G Aviram et al. Clin Radiol. 2005 Mar.

Abstract

Aim: In order to assess the range and everyday use of the various techniques for percutaneous transthoracic needle biopsy of lung masses in the USA and Canada, we surveyed thoracic radiologists in academic and community practice on their standard approach to the procedure.

Materials and methods: The 300 questionnaires that were mailed to members of the Society of Thoracic Radiology throughout the USA and Canada contained specific questions on their approach to a transthoracic needle biopsy of a routine case of a 3cm lung mass located in the right lower lobe 1cm from the pleural surface.

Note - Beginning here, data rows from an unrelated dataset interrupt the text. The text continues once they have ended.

(** Writing one row below the length succeeds, is read back, and leaves
    every other row alone. *)
Lemma set_chunk_row_spec self i data :
  wf self → 0 <= i < _length self →
  List.length data = Z.to_nat (_width self) →
  ∃ self',
    set_chunk_row self i data = Ok self'
    ∧ wf self'
    ∧ _length self' = _length self
    ∧ _chunk_size self' = _chunk_size self
    ∧ _width self' = _width self
    ∧ _dtype self' = _dtype self
    ∧ chunk_row self' i = Ok data
    ∧ ∀ j, 0 <= j → j ≠ i → chunk_row self' j = chunk_row self j.
Proof.
  intros Hwf Hi Hdata.
  assert (Hia : 0 <= i < allocated self) by (destruct Hwf; lia).
  destruct (chunk_index_lt self i Hwf Hia) as [Hc Hp].
  pose proof (wf_chunks _ Hwf) as Hall.
  destruct (lookup_lt_is_Some_2 _ _ Hc) as [chunk Hchunk].
  assert (Hlen : List.length chunk = Z.to_nat (_chunk_size self)).
  { rewrite Forall_lookup in Hall. exact (Hall _ _ Hchunk). }
  unfold set_chunk_row. rewrite Hchunk.
  destruct (decide _) as [_|Hn]; [|lia].
  eexists. split; [reflexivity|].
  assert (Hother : ∀ j, 0 <= j → j ≠ i →
    chunk_row (Build (<[Z.to_nat (i / _chunk_size self) :=
                 <[Z.to_nat (i mod _chunk_size self) := data]> chunk]>
                 (_chunks self))
               (_dtype self) (_chunk_size self) (_width self) (_length self))
              j = chunk_row self j).
  { intros j Hj Hne. unfold chunk_row. simpl.
    destruct (decide (Z.to_nat (i / _chunk_size self)
                      = Z.to_nat (j / _chunk_size self))) as [Heq|Hneq].
    + rewrite <- Heq. rewrite list_lookup_insert_eq by done. rewrite Hchunk.
      rewrite list_lookup_insert_ne; [done|].
      intros Hm. apply Hne. symmetry.
      apply (chunk_index_inj (_chunk_size self)); try done; lia.
    + by rewrite list_lookup_insert_ne. }
  split_and!; simpl; try done.
  - destruct Hwf as [? ? ? Hrows Hl Hclean].
    split; unfold allocated in *; simpl; try done.
    + apply Forall_insert; [done|]. by rewrite length_insert.
    + apply Forall_insert; [done|]. apply Forall_insert; [|done].
      rewrite Forall_lookup in Hrows. exact (Hrows _ _ Hchunk).
    + by rewrite length_insert.
    + rewrite length_insert. intros j Hj.
      rewrite Hother by lia. by apply Hclean.
  - unfold chunk_row. simpl.
    rewrite list_lookup_insert_eq by done.
    rewrite list_lookup_insert_eq by lia. done.
Qed.
(** Modelled from the spec: the property object pywot creates for a
    declaration when the instance is constructed. *)
Definition create_wot_property (d : declaration) : wot_property := {|
  prop_value := initial_value d;
  prop_description := description d;
  prop_units := units d
|}.

(** ** The weather station *)

(** An instance: the two snapshots kept by [__init__], the registered
    properties by name, and the attributes that assignments create on the
    instance itself. *)
Record WeatherStation : Type := {
  fallback_weather_data : value;
  weather_data : value;
  properties : gmap string wot_property;
  instance_dict : gmap string value
}.

Inductive level : Type := DEBUG | INFO | WARNING | ERROR | CRITICAL.

(** A record handed to [logging]: severity, message template and the
    exception formatted into it. *)
Record log_record : Type := {
  levelname : level;
  msg : string;
  cause : exn
}.

(** What a coroutine of the station runs against: the instance and the
    records logged so far, oldest first. *)
Record world : Type := {
  self : WeatherStation;
  log : list log_record
}.

(** [WeatherStation.__init__]: the base class registers the declared
    properties under their names, then the two snapshots are set. *)
Definition init : WeatherStation := {|
  fallback_weather_data :=
    VDict {[ "current_observation" :=
               VDict (<["temp_f" := VNum 0]>
                        (<["pressure_in" := VNum 0]>
                           {[ "wind_mph" := VNum 0 ]})) ]};
  weather_data := VDict ∅;
  properties :=
    list_to_map (List.map (fun d => (name d, create_wot_property d)) declarations);
  instance_dict := ∅
|}.

(** A freshly constructed station, nothing logged yet. *)
Definition startup : world := {| self := init; log := [] |}.

(** ** Statements: state and exceptions *)

Definition M (A : Type) : Type := world -> result A * world.

Definition ret {A} (a : A) : M A := fun w => (Ok a, w).

Definition raise {A} (e : exn) : M A := fun w => (Raise e, w).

Results: A total of 140 (47%) members responded. Of the 139 responders who performed lung biopsies, 103 (74%) were located at a teaching centre affiliated to a university or medical school, and 36 (26%) were community-based radiologists. In total 97 (70%) replied that they would perform the procedure under CT guidance, 31 (22%) under either CT or fluoroscopy guidance, and 11 (8%) only under fluoroscopy. Fine-needle aspiration was the procedure of choice for the given case by 101 (73%) responders, whereas 20 (14%) preferred doing core biopsy, and 18 (13%) chose both techniques. On-site cytology confirmation for obtaining diagnostic material was available to 101 (73%) responders. Before performing the procedure, 107 (77%) verified coagulation tests whereas 32 (23%) did not. Follow-up imaging for pneumothorax assessment was not routinely performed by 15 (11%) responders.

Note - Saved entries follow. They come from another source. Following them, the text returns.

Lemma unique_key_at_most_one (l : list Vote) (uid qid : Z) :
  NoDup (map (fun v => (Vote_user v, Vote_question v)) l) ->
  (List.length
     (filter (fun v => ((Vote_user v =? uid) && (Vote_question v =? qid))%Z) l)
   <= 1)%nat.
Proof.
  induction l as [|v l IH]; cbn; intros Hnd; [lia|].
  apply NoDup_cons_iff in Hnd as [Hnotin Hnd].
  destruct ((Vote_user v =? uid) && (Vote_question v =? qid)) eqn:Hkey.
  - apply andb_true_iff in Hkey as [Hu Hq].
    apply Z.eqb_eq in Hu, Hq. subst uid qid.
    replace (filter _ l) with (@nil Vote); [cbn; lia|].
    symmetry. destruct (filter _ l) as [|v' rest] eqn:Hf; [reflexivity|].
    exfalso. apply Hnotin.
    assert (Hin : In v' (filter
      (fun v0 => (Vote_user v0 =? Vote_user v) && (Vote_question v0 =? Vote_question v)) l))
      by (rewrite Hf; now left).
    apply filter_In in Hin as [Hin Hk].
    apply andb_true_iff in Hk as [Hu Hq]. apply Z.eqb_eq in Hu, Hq.
    apply in_map_iff. exists v'. split; [congruence|assumption].
  - now apply IH.
Qed.

(** C1. In every state reached by calls of [vote] from a store that
    satisfies the uniqueness constraint of the Vote table, every
    (user, question) pair has at most one Vote row, and a vote attempt by
    a user who has a row for the question adds no row: the insert is
    refused by the table's constraint, the view itself checks nothing. *)
Theorem one_vote_per_user_and_question (db0 db : DB) :
  votes_unique db0 -> reachable db0 db ->
  (forall user_id question_id : Z,
      (List.length (votes_of db user_id question_id) <= 1)%nat)
  /\ (forall now request question_id w u,
         user request = Some u ->
         votes_of db (User_id u) question_id <> [] ->
         polls_vote (db_after (vote db now request question_id w)) = polls_vote db).
Proof.
  intros H0 Hr. split.
  - intros uid qid. apply unique_key_at_most_one.
    exact (reachable_votes_unique db0 db H0 Hr).
  - intros now request qid w u Hu Hhas.
    destruct (vote_polls_vote db now request qid w)
      as [Hsame | (u' & question & c & Hu' & _ & Hnone & _)]; [assumption|].
    rewrite Hu in Hu'. injection Hu' as <-. contradiction.
Qed.

(** The state after alice voted for Red and then tried Blue. *)
Lemma one_vote_per_user_and_question_witness :
  let db1 := db_after (vote db0 T0 (post_choice alice 1) 1 Written) in
  let db2 := db_after (vote db1 T0 (post_choice alice 2) 1 Written) in
  (List.length (votes_of db2 1 1) <= 1)%nat
  /\ polls_vote (db_after (vote db2 T0 (post_choice alice 2) 1 Written)) = polls_vote db2.
Proof.
  cbv zeta.
  destruct (one_vote_per_user_and_question db0
              (db_after (vote (db_after (vote db0 T0 (post_choice alice 1) 1 Written))
                              T0 (post_choice alice 2) 1 Written)))
    as [Hone Hagain].
  - constructor.
  - apply reachable_vote, reachable_vote, reachable_start.
  - split.
    + apply Hone.
    + apply (Hagain T0 (post_choice alice 2) 1 Written alice); [reflexivity|].
      vm_compute. discriminate.
Defined.

(** The scenario of the double vote: Red goes from 0 to 1; the second
    attempt, for Blue, is answered "already voted" and changes nothing. *)
Example vote_twice :
  let first := vote db0 T0 (post_choice alice 1) 1 Written in
  let second := vote (db_after first) T0 (post_choice alice 2) 1 Written in
  map votes (polls_choice (db_after first)) = [1; 0]
  /\ queued first = [(SUCCESS, vote_counted)]
  /\ queued second = [(WARNING, already_voted)]
  /\ response second = Ok (HttpResponseRedirect ("polls:results"%string, [1]))
  /\ db_after second = db_after first.
Proof. by_computation. Qed.

(** An UPDATE by primary key touches the one row that has the key. *)
Lemma update_other_rows (l : list Choice) (c' : Choice) :
  ~ In (Choice_id c') (map Choice_id l) ->
  map (fun row => if Choice_id row =? Choice_id c' then c' else row) l = l.
Proof.
  induction l as [|a l IH]; cbn; intros Hnot; [reflexivity|].
  destruct (Z.eqb_spec (Choice_id a) (Choice_id c')) as [E|E].
  - exfalso. apply Hnot. now left.
  - f_equal. apply IH. intros Hin. apply Hnot. now right.
Qed.

Lemma update_by_primary_key (l : list Choice) (c c' : Choice) :
  NoDup (map Choice_id l) -> In c l -> Choice_id c' = Choice_id c ->
  exists before after,
    l = before ++ c :: after
    /\ map (fun row => if Choice_id row =? Choice_id c' then c' else row) l
       = before ++ c' :: after.
Proof.
  intros Hnd Hin Hid. induction l as [|a l IH]; [destruct Hin|].
  cbn in Hnd. apply NoDup_cons_iff in Hnd as [Hnotin Hnd].
  destruct Hin as [->|Hin].
  - exists [], l. cbn. split; [reflexivity|].
    rewrite Hid, Z.eqb_refl. f_equal.
    rewrite <- Hid. apply update_other_rows. now rewrite Hid.
  - destruct (IH Hnd Hin) as (before & after & Hl & Hmap).
    exists (a :: before), after. cbn. split; [now rewrite Hl|].
    destruct (Z.eqb_spec (Choice_id a) (Choice_id c')) as [E|E].
    + exfalso. apply Hnotin. rewrite E, Hid. now apply in_map.
    + now rewrite Hmap.
Qed.

(** C3. A successful call of [vote] (the one that queues the success
    message) for choice [c] of the question adds one Vote row, replaces [c]
    by [c] with one more vote, and leaves every other row of every table as
    it was.  The primary key of the Choice table is assumed unique. *)
Theorem vote_success_changes_one_tally (db : DB) (now : Z) (request : HttpRequest)
    (question_id : Z) (w : write_outcome) :
  NoDup (map Choice_id (polls_choice db)) ->
  queued (vote db now request question_id w) = [(SUCCESS, vote_counted)] ->
  let db' := db_after (vote db now request question_id w) in
  exists u question c before after,
    user request = Some u
    /\ In question (polls_question db) /\ Question_id question = question_id
    /\ POST_choice request = Number (Choice_id c)
    /\ Choice_question c = question_id
    /\ polls_choice db = before ++ c :: after
    /\ polls_choice db' = before ++ add_vote c :: after
    /\ votes (add_vote c) = votes c + 1
    /\ polls_vote db' = polls_vote db ++ [new_vote db u question c]
    /\ auth_user db' = auth_user db
    /\ polls_userprofile db' = polls_userprofile db
    /\ polls_question db' = polls_question db.
Proof.
  intros Hpk Hok db'. subst db'.
  destruct (vote_cases db now request question_id w)
    as [[_ Hno] | (u & question & c & db1 & Hu & Hq & _ & Hc & Hv & Hw)];
    [contradiction|].
  destruct w as [|e]; [|destruct Hw as [_ Hno]; contradiction].
  destruct Hw as [Hsave _].
  apply get_object_or_404_Some in Hq as [Hqin Hqid].
  apply selected_choice_of_Ok in Hc as (Hpost & Hcin & Hcq).
  apply Vote_objects_create_Ok in Hv as (_ & Hu1 & Hp1 & Hq1 & Hc1 & Hv1).
  apply Choice_save_Written in Hsave as (Hu2 & Hp2 & Hq2 & Hc2 & Hv2).
  destruct (update_by_primary_key (polls_choice db) c (add_vote c) Hpk Hcin eq_refl)
    as (before & after & Hsplit & Hmap).
  exists u, question, c, before, after.
  repeat split; congruence.
Qed.

Lemma vote_success_changes_one_tally_witness :
  exists u question c before after,
    user (post_choice alice 2) = Some u
    /\ In question (polls_question db0) /\ Question_id question = 1
    /\ POST_choice (post_choice alice 2) = Number (Choice_id c)
    /\ Choice_question c = 1
    /\ polls_choice db0 = before ++ c :: after
    /\ polls_choice (db_after (vote db0 T0 (post_choice alice 2) 1 Written))
       = before ++ add_vote c :: after
    /\ votes (add_vote c) = votes c + 1
    /\ polls_vote (db_after (vote db0 T0 (post_choice alice 2) 1 Written))
       = polls_vote db0 ++ [new_vote db0 u question c]
    /\ auth_user (db_after (vote db0 T0 (post_choice alice 2) 1 Written)) = auth_user db0
    /\ polls_userprofile (db_after (vote db0 T0 (post_choice alice 2) 1 Written))
       = polls_userprofile db0
    /\ polls_question (db_after (vote db0 T0 (post_choice alice 2) 1 Written))
       = polls_question db0.
Proof.
  apply (vote_success_changes_one_tally db0 T0 (post_choice alice 2) 1 Written).
  - cbn. repeat constructor; cbn; intuition discriminate.
  - reflexivity.
Defined.

(** C2, as the code has it.  The insert of the Vote row and the update of
    the tally are two writes, the insert first, with no transaction around
    them.  A call either writes nothing, or inserts the row and then
    updates the tally or not, as the engine answers the UPDATE: so the
    tally never moves without the row.  And when the insert is carried out
    and the UPDATE fails, the store is left as the insert made it: the row
    is there, the tallies are as before. *)
Theorem vote_insert_and_increment_are_two_writes (db : DB) (now : Z)
    (request : HttpRequest) (question_id : Z) :
  (forall w,
      let out := vote db now request question_id w in
      db_after out = db
      \/ exists u question c,
           In c (polls_choice db)
           /\ polls_vote (db_after out) = polls_vote db ++ [new_vote db u question c]
           /\ polls_choice (db_after out) =
                match w with
                | Written =>
                  map (fun row => if Choice_id row =? Choice_id c then add_vote c else row)
                      (polls_choice db)
                | Fails _ => polls_choice db
                end)
  /\ (forall u question c db1 e,
         user request = Some u ->
         get_object_or_404 (polls_question db) question_id = Ok (Some question) ->
         is_active question now = Ok true ->
         selected_choice_of db question request = Ok c ->
         Vote_objects_create db u question c = Ok db1 ->
         db_after (vote db now request question_id (Fails e)) = db1
         /\ polls_vote db1 = polls_vote db ++ [new_vote db u question c]
         /\ polls_choice db1 = polls_choice db).
Proof.
  split.
  - intros w out. subst out.
    destruct (vote_cases db now request question_id w)
      as [[Hsame _] | (u & question & c & db1 & Hu & Hq & _ & Hc & Hv & Hw)];
      [now left|].
    right. exists u, question, c.
    apply selected_choice_of_Ok in Hc as (_ & Hcin & _).
    apply Vote_objects_create_Ok in Hv as (_ & _ & _ & _ & Hc1 & Hv1).
    destruct w as [|e].
    + destruct Hw as [Hsave _].
      apply Choice_save_Written in Hsave as (_ & _ & _ & Hc2 & Hv2).
      repeat split; [assumption | congruence |].
      rewrite Hc2, Hc1. reflexivity.
    + destruct Hw as [-> _]. repeat split; assumption.
  - intros u question c db1 e Hu Hq Hact Hc Hv.
    destruct (vote_cases db now request question_id (Fails e))
      as [[Hsame _] | (u' & question' & c' & db1' & Hu' & Hq' & _ & Hc' & Hv' & Hw)].
    + exfalso. unfold vote in Hsame. rewrite Hq, Hact, Hu, Hc, Hv in Hsame.
      apply Vote_objects_create_Ok in Hv as (_ & _ & _ & _ & _ & Hv1).
      assert (Hlen : List.length (polls_vote db1) = List.length (polls_vote db)).
      { destruct e; cbn in Hsame; now rewrite Hsame. }
      rewrite Hv1, length_app in Hlen. cbn in Hlen. lia.
    + destruct Hw as [Hsame _].
      assert (u' = u) by congruence. assert (question' = question) by congruence.
      subst u' question'. assert (c' = c) by congruence. subst c'.
      assert (db1' = db1) by congruence. subst db1'.
      apply Vote_objects_create_Ok in Hv as (_ & _ & _ & _ & Hc1 & Hv1).
      repeat split; assumption.
Qed.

Conclusion: The majority of radiologists performed percutaneous transthoracic needle biopsy of a lung mass under CT guidance, by fine-needle aspiration, using repeated pleural puncture technique, and with a cytologist on site. A significant minority did not obtain coagulation screening before the procedure, and a small minority did not routinely assess for pneumothorax by late chest radiography.